Eleven school districts in the county — Beverly Hills Unified, Hacienda LA Puente Unified, Palos Verdes Peninsula Unified, Norwalk-La Mirada Unified, Claremont Unified, Hermosa Beach City School District, Temple City Unified, West Covina Unified, Centinela Valley Union High School District, Hughes-Elizabeth Lakes Union School District, and Glendora Unified — have already sent a letter to the governor, L.A. County Public Health Director Dr. Barbara Ferrer, and Duardo saying the proposed guidelines are “unattainable and unrealistic.”

Addressing the 6-feet-apart guideline, the letter says: “The bottom line is that school needs to be available to all students that choose to come to school EVERY DAY. The 6 feet apart requirement renders this nearly impossible to achieve any sort of learning continuity and leads to a chain reaction of challenges throughout L.A. County and California.”

In the letter, these eleven districts claim that it is unrealistic to expect that children would wear face coverings for 8 hours a day. “This unfunded mandate would not be affordable nor an efficient way to spend scarce resources.”

The letter goes on to challenge the prohibition of large gatherings and then takes issue with the 14-day quarantine period for classes that have a student test positive for the virus. “To make an entire class quarantine for 14 days will not allow for any continuity of instructions … What about at the secondary levels where students go class to class?”

United Teachers of Los Angeles responded to the proposed guidelines by releasing the following statement:

“Any state and county guidance is only a framework — every school district will develop its own plan. That is why reopening schools must be bargained with UTLA. And it’s why we are surveying our members on their priorities; working closely with parent, youth, and community organizations on their priorities; and then taking these priorities into that bargaining.

“Educators want more than anything to be back in schools with our students, whom we love. But, we also understand deeply that the only way this can happen is if schools are healthy, safe, and improved. The status quo will not be enough to safeguard students and educators alike.

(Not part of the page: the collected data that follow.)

(* ===== verification/HndDmaRxSys.v ===== *)
(** * DMA reception: every step of a history *)
From Stdlib Require Import ZArith Lia.
From stdpp Require Import base gmap option numbers list.
From S2P Require Import Prelude HndDma HndDmaRing HndDmaTx HndDmaRx HndDmaRxInv HndDmaRxProps HndDmaRxFill.

Ltac perm_count := apply (Permutation_count_occ Z.eq_dec); intros ?; rewrite !count_occ_app; lia.

Section sys.
Context `{DmaBus} (c : dma_cfg) (m : Z).
Hypothesis Hcfg : cfg_ok c.
Hypothesis Hglom : ctrl_flag c DMA_CTRL_SDIO_RXGLOM = false.

(** ** The engine *)
Definition sizes_of (f : nat) (size rem : Z) : list Z := if single c then [Z.min rem size] else chunks f size rem.

Lemma hw_rx_ok fuel : forall r all a x h k rem f (sizes := sizes_of f (rxbufsize r) rem),
  rx_inv c m r all a x h -> (h <= k <= length all)%nat -> (length all - k < fuel)%nat -> 0 <= rem <= Z.of_nat f * rxbufsize r -> (0 < f)%nat ->
  hw_rx c fuel r (ix (nrxd r) k) rem =
    Some (if (length sizes <=? length all - k)%nat
          then Some (zip (map (slot_pa c) (take (length sizes) (drop k all))) sizes, ix (nrxd r) (k + length sizes)) else None).
Proof.
  induction fuel as [|fuel IH]; intros r all a x h k rem f sizes Hi Hk Hf Hrem Hf0; [lia|]. cbn [hw_rx].
  pose proof Hi as [(Hn & Hm & Hmask & HS & _) Hsl _ _ _ Hptr [Ho1 Ho2] _ Heot Hbufs _]. pose proof (n_pos _ m Hn Hm).
  pose proof (sl_room _ _ _ _ _ Hsl) as [Hr1 Hr2]. rewrite Hptr. destruct f as [|f]; [lia|].
  assert (length sizes <> 0)%nat as Hs0 by (unfold sizes, sizes_of; destruct (single c); [done|]; cbn [chunks]; by destruct (_ <=? _)).
  destruct (Z.eqb_spec (ix (nrxd r) k) (ix (nrxd r) (length all))) as [E|E].
  { apply (ix_eq _ m Hn Hm) in E; [|lia|lia]. destruct (Nat.leb_spec (length sizes) (length all - k)); [lia|done]. }
  assert (k <> length all) by congruence. destruct (all !! k) as [[d o]|] eqn:Ek; [|apply lookup_ge_None in Ek; lia].
  destruct (slots_in _ _ _ _ _ k d o Hsl ltac:(lia) Ek) as [-> _]. cbn [mbind option_bind].
  rewrite Forall_forall in Hbufs. destruct (Hbufs (d, o)) as (_ & Elen & _).
  { apply list_elem_of_lookup. exists (k - a)%nat. rewrite lookup_drop. by replace (a + (k - a))%nat with k by lia. }
  cbn [fst] in Elen. rewrite Elen, (Heot _ _ _ Ek), <- (ix_S _ m Hn Hm), (drop_S _ _ _ Ek). change (h_pa (dd_decode c d)) with (slot_pa c (d, o)).
  destruct (single c || (rem <=? rxbufsize r)) eqn:Elast.
  - assert (sizes = [Z.min rem (rxbufsize r)]) as ->.
    { unfold sizes, sizes_of. destruct (single c); [done|]. cbn [orb] in Elast. cbn [chunks]. rewrite Elast. by rewrite Z.min_l by lia. }
    cbn [length]. rewrite (proj2 (Nat.leb_le 1 _)) by lia. by rewrite Nat.add_1_r.
  - apply orb_false_iff in Elast as [Es El%Z.leb_gt].
    assert (sizes = rxbufsize r :: sizes_of f (rxbufsize r) (rem - rxbufsize r)) as ->.
    { unfold sizes, sizes_of. rewrite Es. cbn [chunks]. by rewrite (proj2 (Z.leb_gt _ _)). }
    rewrite (IH r all a x h (S k) (rem - rxbufsize r) f Hi) by nia. cbn [mbind option_bind length].
    destruct (Nat.leb_spec (length (sizes_of f (rxbufsize r) (rem - rxbufsize r))) (length all - S k)).
    + rewrite (proj2 (Nat.leb_le (S _) _)) by lia. by rewrite Nat.add_succ_r.
    + by rewrite (proj2 (Nat.leb_gt (S _) _)) by lia.
Qed.

(** ** Legal posting *)
Lemma slot_entry r all a x h e : rx_inv c m r all a x h -> e ∈ drop a all -> snd e ∈ rxp r /\ slot_pa c e ∈ ring_pas r.
Proof.
  intros [_ Hsl _ _ _ _ _ _ _ Hbufs _] He. rewrite Forall_forall in Hbufs. destruct (Hbufs e He) as (_ & _ & _ & b & Eb & _ & Ea).
  apply list_elem_of_lookup in He as (k & Ek). rewrite lookup_drop in Ek. destruct e as [d p]. cbn [snd] in *.
  destruct (slots_in _ _ _ _ _ (a + k) d p Hsl ltac:(lia) Ek) as [_ Ep]. unfold aget in Ep. destruct (0 <=? _); [|done].
  assert (p ∈ rxp r) as Hp by (by apply list_elem_of_lookup; eexists). split; [done|]. unfold ring_pas. apply list_elem_of_omap.
  exists p. split; [done|]. rewrite Eb. cbn. by rewrite Ea.
Qed.
Lemma fresh_ok r all a x h gets : rx_inv c m r all a x h -> rx_fresh c r gets = true -> gets_ok c r all a gets.
Proof.
  intros Hi. unfold rx_fresh. rewrite !andb_true_iff. intros [[[H1%bool_decide_eq_true H2%bool_decide_eq_true] H3] H4].
  split; [done|]. split; [done|]. split.
  - intros g Hg Hg0. rewrite forallb_forall in H3. apply list_elem_of_In in Hg. specialize (H3 g Hg). apply orb_true_iff in H3 as [H3%Z.eqb_eq|H3]; [done|].
    by apply bool_decide_eq_true in H3.
  - intros pa Hpa. rewrite forallb_forall in H4. apply list_elem_of_In in Hpa. specialize (H4 pa Hpa). apply andb_true_iff in H4 as [H4%bool_decide_eq_true H5].
    split; [intros (e & -> & He)%elem_of_map; by apply H4, (slot_entry r all a x h e)|]. apply orb_true_iff in H5 as [?%Z.eqb_eq|?%Z.ltb_lt]; [by left|by right].
Qed.

(** ** The invariant of histories

    [fin]: the frames _dma_rx has gone past, [pend]: the others in the ring;
    [r0]: a ring with the settings. *)
Definition acct (s : rxs) (all : list (dma64dd * Z)) (a : nat) : Prop := y_got s ≡ₚ map snd (drop a all) ++ y_out s ++ r_freed (y_r s).
Record rxs_inv (r0 : dma_rx) (s : rxs) (all : list (dma64dd * Z)) (a x h : nat) (past pend : list (Z * list (Z * Z))) : Prop := {
  rs_ring : rx_inv c m (y_r s) all a x h;
  rs_conf : same_conf r0 (y_r s);
  rs_room : Z.of_nat (length all - a) <= nrxpost r0;
  rs_hw : y_hw s = ix (nrxd r0) h;
  rs_log : y_log s = past ++ pend;
  rs_pend : pend_ok c (y_r s) all a pend;
  rs_h : h = (a + nbufs pend)%nat;
  rs_x : exists j, (j <= length pend)%nat /\ x = (a + nbufs (take j pend))%nat;
  rs_del : y_del s = map snd (filter (fun f => good_frame c r0 f = true) past);
  rs_acct : acct s all a
}.

Lemma pend_len r all a pend : pend_ok c r all a pend -> (length pend <= nbufs pend)%nat.
Proof.
  revert a. induction pend as [|[len bl] pend IH]; intros a; [done|]. cbn [pend_ok]. intros (_ & Es & _ & _ & Hp%IH). rewrite nbufs_cons. cbn [snd length].
  destruct bl; [by pose proof (frame_sizes_pos c (rxbufsize r) (rxoffset r + len))|cbn; lia].
Qed.
Lemma pend_app r all a p1 p2 : pend_ok c r all a p1 -> pend_ok c r all (a + nbufs p1) p2 -> pend_ok c r all a (p1 ++ p2).
Proof.
  revert a. induction p1 as [|[len bl] p1 IH]; intros a; [cbn [nbufs map concat length]; by rewrite Nat.add_0_r|]. cbn [pend_ok app]. rewrite nbufs_cons.
  intros (H1 & H2 & H3 & H4 & H5) Hp. do 4 (split; [done|]). apply IH; [done|]. by rewrite <- Nat.add_assoc.
Qed.
(** The next frames are at the same place when nothing but the packets changes. *)
Lemma pend_same r r' all a pend :
  rxbufsize r' = rxbufsize r -> rxoffset r' = rxoffset r -> r_mem r' = r_mem r -> pend_ok c r all a pend -> pend_ok c r' all a pend.
Proof.
  intros E1 E2 E3. revert a. induction pend as [|[len bl] pend IH]; intros a; [done|]. cbn [pend_ok]. rewrite E1, E2, E3. intros (H1 & H2 & H3 & H4 & H5).
  do 4 (split; [done|]). by apply IH.
Qed.
Lemma same_env_conf r r' : same_env r r' -> same_conf r r'.
Proof. intros (?&?&?&?&?&?&?&?&?). by split_and!. Qed.
Lemma good_conf r0 r f : same_conf r0 r -> good_frame c r f = good_frame c r0 f.
Proof. intros (_ & _ & E1 & E2 & _). unfold good_frame. by rewrite E1, E2. Qed.

(** The addresses of different entries of the ring differ. *)
Lemma slot_ne r all a x h k l e e' : rx_inv c m r all a x h -> (a <= k)%nat -> (a <= l)%nat -> all !! k = Some e -> all !! l = Some e' -> k <> l -> slot_pa c e <> slot_pa c e'.
Proof.
  intros [_ _ _ _ _ _ _ _ _ _ [_ Hnd]] Hk Hl Ek El Hkl E. apply Hkl. assert (k - a = l - a)%nat; [|lia].
  apply (NoDup_lookup _ _ _ (slot_pa c e) Hnd); rewrite list_lookup_fmap, lookup_drop.
  - replace (a + (k - a))%nat with k by lia. by rewrite Ek.
  - replace (a + (l - a))%nat with l by lia. by rewrite El, E.
Qed.

Lemma with_gets_inv r all a x h gets : rx_inv c m r all a x h -> rx_inv c m (with_gets r gets) all a x h.
Proof. intros Hi. apply rx_inv_env; [done|]. by apply Forall_forall. Qed.

(** ** Steps *)
Lemma fill_step r0 s all a x h past pend gets : rxs_inv r0 s all a x h past pend -> rx_fresh c (y_r s) gets = true ->
  exists s' new, rx_step c (YFill gets) s = Some s' /\ rxs_inv r0 s' (all ++ new) a x h past pend.
Proof.
  intros [Hi Hsc Hroom Hhw Hlog Hp Hh Hx Hdel Hac] Hfr. pose proof (fresh_ok _ _ _ _ _ _ Hi Hfr) as Hg. cbn [rx_step].
  pose proof (ri_ord _ _ _ _ _ _ _ Hi) as [Ho1 Ho2]. pose proof Hsc as (_ & _ & _ & _ & Epost & _).
  pose proof (with_gets_inv _ _ _ _ _ gets Hi) as Hi0.
  destruct (rxfill_ok c m Hcfg (with_gets (y_r s) gets) all a x h (rx_status (y_r s) (y_hw s)) Hi0)
    as (b & r' & new & -> & Hi' & Hsc' & Ef & Hroom' & Em & Epk & Emem & _); [cbn; by rewrite Epost|done|]. cbn [mbind option_bind].
  eexists _, new. split; [done|]. assert (same_conf r0 r') as Hsc2 by (by transitivity (with_gets (y_r s) gets)).
  constructor; cbn [y_r y_hw y_log y_del y_out y_got]; try done.
  - cbn in Hroom'. by rewrite Epost in Hroom'.
  - pose proof Hsc' as (_ & _ & E1 & E2 & _). apply (pend_env c (y_r s)); try done; [lia|]. intros k e Hk Ek. apply Emem. intros (e' & E & He')%elem_of_map.
    apply list_elem_of_lookup in He' as (l & El). apply (slot_ne _ _ _ _ _ k (length all + l) e e' Hi'); try done; try lia; [by apply lookup_app_l_Some|].
    rewrite lookup_app_r by lia. by replace (length all + l - length all)%nat with l by lia.
  - unfold acct in *. cbn [y_r y_out y_got]. rewrite Ef. cbn [with_gets rx_env r_freed r_gets] in *. rewrite <- Em, drop_app_le, map_app by lia.
    rewrite Hac. perm_count.
Qed.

“UTLA is fighting against proposed budget cuts and for increased funding essential to guarantee a safe return to schools. A healthy, safe reopening cannot happen amidst budget cuts. That is a fantasy. We are fighting the proposed $13 billion in budget cuts.

“There is no vision for a safe reopening that does not involve additional resources for schools — resources to implement social distancing and other safety guidelines and funding for the additional supports our students need in the wake of this crisis, including increased mental health support. 

“We know that the health and safety of our communities depends on getting the reopening right. We can’t underestimate the challenge of opening schools in a way that protects students and staff and prevents children from becoming carriers for infection in their own families. This is especially critical in LA, with our students living with so many of the equity issues that coronavirus has laid bare: students in high-density living situations with multigenerational families; the disproportionate exposure and death rates among communities of color, especially Pacific Islander and Black communities; and a lack of accessibility to healthcare. We also know that, as various sectors reopen for business, parents and guardians will return to work and will not have the choice that others have to keep their children at home safely. 

“We are also clear that a reopening and improvement plan must extend to our communities. Our students are shaped by all aspects of their lives. The reopening of schools must be coordinated with massive investment in housing, healthcare, replacement pay, and jobs.”